[Start of Attachment]
(** C8: for a date of the form YYYY-MM-DD, [uploadImage] returns the path
    "{year}/{month}/{day}/{filename}", where the file name is "essence.png"
    for an essence and "normal-{index}.png" for a normal post: a function of
    the date, the type and the index alone. *)
Theorem uploadImage_path buf y m d type index i w config w0 days :
  is_date y m d = true ->
  (type = Normal -> index = Some i) ->
  getCloudConfig w = (Ok config, w0) ->
  assetRetentionDays config = Int days ->
  valid_time (reading 0 w + days * msPerDay) ->
  (dryRun config = false -> storage_up w = true /\ bucket_exists w = true) ->
  exists r w',
    uploadImage buf (y +:+ "-" +:+ m +:+ "-" +:+ d) type index w = (Ok r, w') /\
    UploadResult.path r
    = y +:+ "/" +:+ m +:+ "/" +:+ d +:+ "/"
      +:+ match type with
          | Essence => "essence.png"
          | Normal => "normal-" +:+ decimal (N.of_nat i) +:+ ".png"
          end.
Proof.
  intros Hdate Hindex Hcfg Hdays Ht Hup.
  rewrite (uploadImage_resolved _ _ _ _ _ _ _ Hcfg).
  pose proof (getCloudConfig_returns _ _ _ Hcfg) as Hw0.
  assert (Hc : configInstance w0 = Some config) by (rewrite Hw0; reflexivity).
  assert (Hr0 : reading 0 w0 = reading 0 w) by (rewrite Hw0; reflexivity).
  rewrite <- Hr0 in Ht.
  assert (Hpath : storage_path (y +:+ "-" +:+ m +:+ "-" +:+ d) type index
                  = y +:+ "/" +:+ m +:+ "/" +:+ d +:+ "/"
                    +:+ match type with
                        | Essence => "essence.png"
                        | Normal => "normal-" +:+ decimal (N.of_nat i) +:+ ".png"
                        end).
  { rewrite (storage_path_of_date _ _ _ _ _ Hdate).
    destruct type; [rewrite (Hindex eq_refl)|]; reflexivity. }
  destruct (dryRun config) eqn:Hdry.
  - eexists _, _. split.
    + apply (uploadImage_dry_run _ _ _ _ _ _ _ Hc Hdry Hdays Ht).
    + exact Hpath.
  - destruct (Hup eq_refl) as [Hsu Hbe].
    rewrite Hw0 in Hc. eexists _, _. split.
    + apply (uploadImage_live _ _ _ _ w0 config days); rewrite ?Hw0; auto.
      rewrite Hw0 in Ht. exact Ht.
    + exact Hpath.
Qed.

Lemma uploadImage_path_witness :
  exists r w',
    uploadImage (ProducerInput.image_buffer (sample_input Normal)) "2025-12-24" Normal
      (Some 1) (sample_world live_env frozen_clock ∅) = (Ok r, w') /\
    UploadResult.path r = "2025/12/24/normal-1.png".
Proof.
  refine (uploadImage_path _ "2025" "12" "24" Normal (Some 1) 1
            (sample_world live_env frozen_clock ∅) (loadCloudConfig live_env) _ 30
            eq_refl (fun _ => eq_refl) _ eq_refl _ (fun _ => conj eq_refl eq_refl)).
  - vm_compute. reflexivity.
  - apply sample_valid_time. reflexivity.
Defined.

(** ** The content of an edition *)

Lemma persisted_emojis e :
  populated "emojis" (removeUndefined (edition_to_js e))
  = match CloudEdition.emojis e with Some _ => true | None => false end.
Proof.
  destruct e as [id date ts type [l|] [s|] a sm]; reflexivity.
Qed.

Lemma persisted_essence e :
  populated "essence" (removeUndefined (edition_to_js e))
  = match CloudEdition.essence e with Some _ => true | None => false end.
Proof.
  destruct e as [id date ts type [l|] [s|] a sm]; reflexivity.
Qed.

Lemma present_is_Some {A : Type} (o : option A) :
  match o with Some _ => true | None => false end = true <-> is_Some o.
Proof.
  destruct o as [a|]; split; intros H; eauto; [discriminate|].
  destruct H as [a H]. discriminate.
Qed.
(** ** The passes over a plane *)

Section PassSafety.
Context {T : Type} {LT : Lane T}.




End PassSafety.

(** ** C8: the status of the vertical pass *)

(** C8: [FastGaussianVertical] returns a failure status exactly when
    [AlignedMemory::Create] fails, and then the output plane is as it was;
    when the allocation succeeds the call runs to its end and returns
    success. *)
Theorem FastGaussianVertical_status {T : Type} {LT : Lane T} (t : Target)
    (memory_manager : Z -> option (list T)) (rg : RecursiveGaussian T)
    (xsize ysize : Z) (input output : list (list T)) :
  target_ok t -> allocator_ok memory_manager -> tables_ok rg ->
  1 <= radius rg < 2 ^ 62 -> 0 <= xsize < 2 ^ 62 -> 0 <= ysize < 2 ^ 62 ->
  rows_ok input ysize (RoundUpTo xsize (Z.of_nat (LanesFull t))) ->
  rows_ok output ysize (RoundUpTo xsize (Z.of_nat (LanesFull t))) ->
  exists status out',
    FastGaussianVertical t memory_manager rg xsize ysize input output
    = Ok (status, out')
    /\ (status = false <-> memory_manager (scratch_size_of t) = None)
    /\ (status = false -> out' = output).
Proof.
  intros Hok Halloc Htab Hrad Hxs Hys Hin Hout.
  pose proof (FastGaussianVertical_run t memory_manager rg xsize ysize
                input output Hok Halloc Htab Hrad Hxs Hys Hin Hout) as Hrun.
  destruct (memory_manager (scratch_size_of t)) as [mem|].
  - destruct Hrun as (out' & Hrun & _).
    exists true, out'. split; [exact Hrun|].
    split; [split; discriminate | discriminate].
  - exists false, output. split; [exact Hrun|].
    split; [split; reflexivity | reflexivity].
Qed.

(** ** C9: the rows of the planes *)


Lemma w_alloc_ok : allocator_ok w_alloc.
Proof.
  intros bytes mem. unfold w_alloc, sizeof_float.
  destruct (0 <=? bytes) eqn:E0; [|discriminate].
  destruct (bytes mod 4 =? 0) eqn:E1; [|discriminate].
  simpl. intros H. inversion H. rewrite repeat_length.
  apply Z.leb_le in E0. apply Z.eqb_eq in E1.
  pose proof (Z.div_mod bytes 4 ltac:(lia)).
  assert (0 <= bytes / 4) by (apply Z.div_pos; lia).
  lia.
Qed.

Lemma FastGaussianVertical_status_witness :
  exists status out',
    FastGaussianVertical (HWY_SIMD 4) w_alloc w_rg 5 3
      (repeat (repeat 1 8%nat) 3%nat) (repeat (repeat 0 8%nat) 3%nat)
    = Ok (status, out')
    /\ (status = false <-> w_alloc (scratch_size_of (HWY_SIMD 4)) = None)
    /\ (status = false -> out' = repeat (repeat 0 8%nat) 3%nat).
Proof.
  apply (FastGaussianVertical_status (HWY_SIMD 4) w_alloc w_rg 5 3
           (repeat (repeat 1 8%nat) 3%nat) (repeat (repeat 0 8%nat) 3%nat)).
  - simpl. repeat split; try lia; try reflexivity.
  - exact w_alloc_ok.
  - repeat split.
  - simpl. lia.
  - lia.
  - lia.
  - split; [reflexivity|]. repeat constructor; vm_compute; discriminate.
  - split; [reflexivity|]. repeat constructor; vm_compute; discriminate.
Defined.



(** ** The filter designer: proofs *)

Section DesignerProofs.
Import Designer.
Local Open Scope R_scope.

Lemma floor_unique (x : R) (z : Z) :
  IZR z <= x < IZR z + 1 -> floor x = z.
Proof.
  intros [H0 H1]. unfold floor.
  assert (E : (z + 1)%Z = up x).
  { apply tech_up; rewrite plus_IZR; simpl; lra. }
  rewrite <- E. lia.
Qed.

(** [std::round] on a positive and on a negative argument. *)
Lemma round_nonneg (x : R) (z : Z) :
  0 <= x -> IZR z - / 2 <= x < IZR z + / 2 -> round x = z.
Proof.
  intros Hx H. unfold round.
  destruct (Rle_dec 0 x) as [_|Hn]; [|contradiction].
  apply floor_unique. lra.
Qed.



(** When the determinant is not 0, [Inv3x3Matrix] gives a right inverse:
    the first row of [A] times [A^-1 v] is the first entry of [v]. *)
Lemma Inv3x3Matrix_regular (A : Matrix3x3d) :
  det3 A <> 0 ->
  exists A', Inv3x3Matrix A = (true, A') /\
    forall x y z,
      let '(b0, b1, b2) := Mul3x3Vector A' (x, y, z) in
      let '(a, b, c) := fst (fst A) in
      a * b0 + b * b1 + c * b2 = x.
Proof.
  intros H. unfold Inv3x3Matrix.
  destruct A as [[[[a b] c] [[d e] f]] [[g h] i]].
  destruct (Req_dec_T _ 0) as [Hz|_]; [contradiction|].
  eexists. split; [reflexivity|].
  intros x y z. unfold Mul3x3Vector. cbn [fst].
  unfold det3 in *. field. exact H.
Qed.

(** The first row of the matrix is [p], and its determinant is
    [D_13 + (D_35^2 + D_51^2) / D_13]. *)
Lemma design_first_row (sigma : R) :
  fst (fst (d_A (design_of sigma))) = d_p (design_of sigma).
Proof. reflexivity. Qed.

Lemma det_zero_iff_D13 (sigma : R) :
  det3 (d_A (design_of sigma)) = 0 <-> D_13_of sigma = 0.
Proof.
  unfold D_13_of, design_of. cbv zeta. cbn [d_A d_p d_r].
  set (radius := IZR (round (radius_arg sigma))).
  set (w := PI / (2 * radius)).
  set (p_1 := 1 / tan (/ 2 * w)).
  set (p_3 := - 1 / tan (/ 2 * (3 * w))).
  set (p_5 := 1 / tan (/ 2 * (5 * w))).
  set (r_1 := p_1 * p_1 / sin w).
  set (r_3 := - p_3 * p_3 / sin (3 * w)).
  set (r_5 := p_5 * p_5 / sin (5 * w)).
  set (D13 := p_1 * r_3 - r_1 * p_3).
  set (D35 := p_3 * r_5 - r_3 * p_5).
  set (D51 := p_5 * r_1 - r_5 * p_1).
  unfold det3.
  destruct (Req_dec_T D13 0) as [Hz|Hn].
  - split; [intros _; exact Hz|intros _].
    replace (1 / D13) with 0
      by (rewrite Hz; unfold Rdiv; rewrite Rinv_0; ring).
    transitivity D13; [unfold D13; ring | exact Hz].
  - split; [|intros H; contradiction].
    intros H. exfalso.
    assert (E : p_1 * (r_3 * 1 - r_5 * (D51 * (1 / D13)))
                - p_3 * (r_1 * 1 - r_5 * (D35 * (1 / D13)))
                + p_5 * (r_1 * (D51 * (1 / D13)) - r_3 * (D35 * (1 / D13)))
                = (D13 * D13 + D35 * D35 + D51 * D51) / D13).
    { unfold D13, D35, D51 in *. field. exact Hn. }
    rewrite E in H.
    assert (Hpos : 0 < D13 * D13 + D35 * D35 + D51 * D51).
    { assert (0 < D13 * D13) by nra.
      assert (0 <= D35 * D35) by nra.
      assert (0 <= D51 * D51) by nra. lra. }
    apply Rmult_integral in H. destruct H as [H|H]; [lra|].
    apply Rinv_neq_0_compat in Hn. contradiction.
Qed.


Lemma D_13_of_D13x (sigma : R) :
  D_13_of sigma = D13x (/ 2 * (PI / (2 * IZR (round (radius_arg sigma))))).
Proof.
  unfold D_13_of, design_of, D13x. cbv zeta. cbn [d_p d_r].
  set (w := PI / (2 * IZR (round (radius_arg sigma)))).
  replace (2 * (/ 2 * w)) with w by field.
  replace (3 * (/ 2 * w)) with (/ 2 * (3 * w)) by field.
  replace (2 * (/ 2 * (3 * w))) with (3 * w) by field.
  reflexivity.
Qed.

Lemma D13x_even (x : R) : D13x (- x) = D13x x.
Proof.
  unfold D13x. cbv zeta.
  replace (3 * - x) with (- (3 * x)) by ring.
  replace (2 * - x) with (- (2 * x)) by ring.
  replace (2 * - (3 * x)) with (- (2 * (3 * x))) by ring.
  rewrite !tan_neg, !sin_neg. unfold Rdiv.
  rewrite !Rinv_opp. ring.
Qed.

Lemma D13x_0 : D13x 0 = 0.
Proof.
  unfold D13x. cbv zeta. rewrite tan_0. unfold Rdiv. rewrite Rinv_0. ring.
Qed.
[End of Attachment]
● What the exercise asks
Every line above from the line with "rows_ok output ysize" to the line with "- exists false, output." is wanted, ends included; write them out exactly and add no other line.

● Exercise answer
  rows_ok output ysize (RoundUpTo xsize (Z.of_nat (LanesFull t))) ->
  exists status out',
    FastGaussianVertical t memory_manager rg xsize ysize input output
    = Ok (status, out')
    /\ (status = false <-> memory_manager (scratch_size_of t) = None)
    /\ (status = false -> out' = output).
Proof.
  intros Hok Halloc Htab Hrad Hxs Hys Hin Hout.
  pose proof (FastGaussianVertical_run t memory_manager rg xsize ysize
                input output Hok Halloc Htab Hrad Hxs Hys Hin Hout) as Hrun.
  destruct (memory_manager (scratch_size_of t)) as [mem|].
  - destruct Hrun as (out' & Hrun & _).
    exists true, out'. split; [exact Hrun|].
    split; [split; discriminate | discriminate].
  - exists false, output. split; [exact Hrun|].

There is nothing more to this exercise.